(* ===== verification/_CoqProject ===== *)
-Q . S2P
Prelude.v
Json.v
Base64.v
Sha256.v
Schema.v
Files.v
Storage.v
StorageProps.v
Ledger.v
LedgerProps.v
Engine.v
EngineProps.v
Tokens.v
TokenProps.v
Policy.v
PolicyProps.v
Fortress.v
FortressProps.v
Skills.v
Memory.v
MemoryProps.v
Providers.v
ProviderProps.v
Cognition.v
CognitionProps.v
Observability.v
Gateway.v
GatewayProps.v
ProviderProxy.v
ProviderProxyProps.v
ObservabilityProps.v
Diagnosis.v
DiagnosisProps.v
Operations.v
OperationsProps.v
Checkpoints.v
CheckpointProps.v
Execution.v
Remediation.v
RemediationProps.v
Learning.v
LearningSpec.v
LearningProps.v
ExecutionProps.v
Autonomy.v
AutonomyProps.v
StateBackup.v
StateBackupProps.v
Updates.v
Lock.v
LockProps.v
Continuous.v
ContinuousProps.v
Discovery.v
DiscoveryProps.v
Isolation.v
Twin.v
Adapters.v
Boundary.v
Text.v
Autostart.v
Panel.v
ControlPlane.v
Runtime.v
Gates.v
Collector.v
Phase1.v
Policies.v
GatewayRuntime.v
Concrete.v
WitnessStore.v
WitnessAuthority.v
WitnessOps.v
WitnessGateway.v
WitnessExecution.v
WitnessAutonomy.v
WitnessLearning.v
WitnessDiscovery.v
WitnessIsolation.v
WitnessScripts.v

____________

Give the listing again, exactly as it was written.

(* ===== verification/_CoqProject ===== *)
-Q . S2P
Prelude.v
Json.v
Base64.v
Sha256.v
Schema.v
Files.v
Storage.v
StorageProps.v
Ledger.v
LedgerProps.v
Engine.v
EngineProps.v
Tokens.v
TokenProps.v
Policy.v
PolicyProps.v
Fortress.v
FortressProps.v
Skills.v
Memory.v
MemoryProps.v
Providers.v
ProviderProps.v
Cognition.v
CognitionProps.v
Observability.v
Gateway.v
GatewayProps.v
ProviderProxy.v
ProviderProxyProps.v
ObservabilityProps.v
Diagnosis.v
DiagnosisProps.v
Operations.v
OperationsProps.v
Checkpoints.v
CheckpointProps.v
Execution.v
Remediation.v
RemediationProps.v
Learning.v
LearningSpec.v
LearningProps.v
ExecutionProps.v
Autonomy.v
AutonomyProps.v
StateBackup.v
StateBackupProps.v
Updates.v
Lock.v
LockProps.v
Continuous.v
ContinuousProps.v
Discovery.v
DiscoveryProps.v
Isolation.v
Twin.v
Adapters.v
Boundary.v
Text.v
Autostart.v
Panel.v
ControlPlane.v
Runtime.v
Gates.v
Collector.v
Phase1.v
Policies.v
GatewayRuntime.v
Concrete.v
WitnessStore.v
WitnessAuthority.v
WitnessOps.v
WitnessGateway.v
WitnessExecution.v
WitnessAutonomy.v
WitnessLearning.v
WitnessDiscovery.v
WitnessIsolation.v
WitnessScripts.v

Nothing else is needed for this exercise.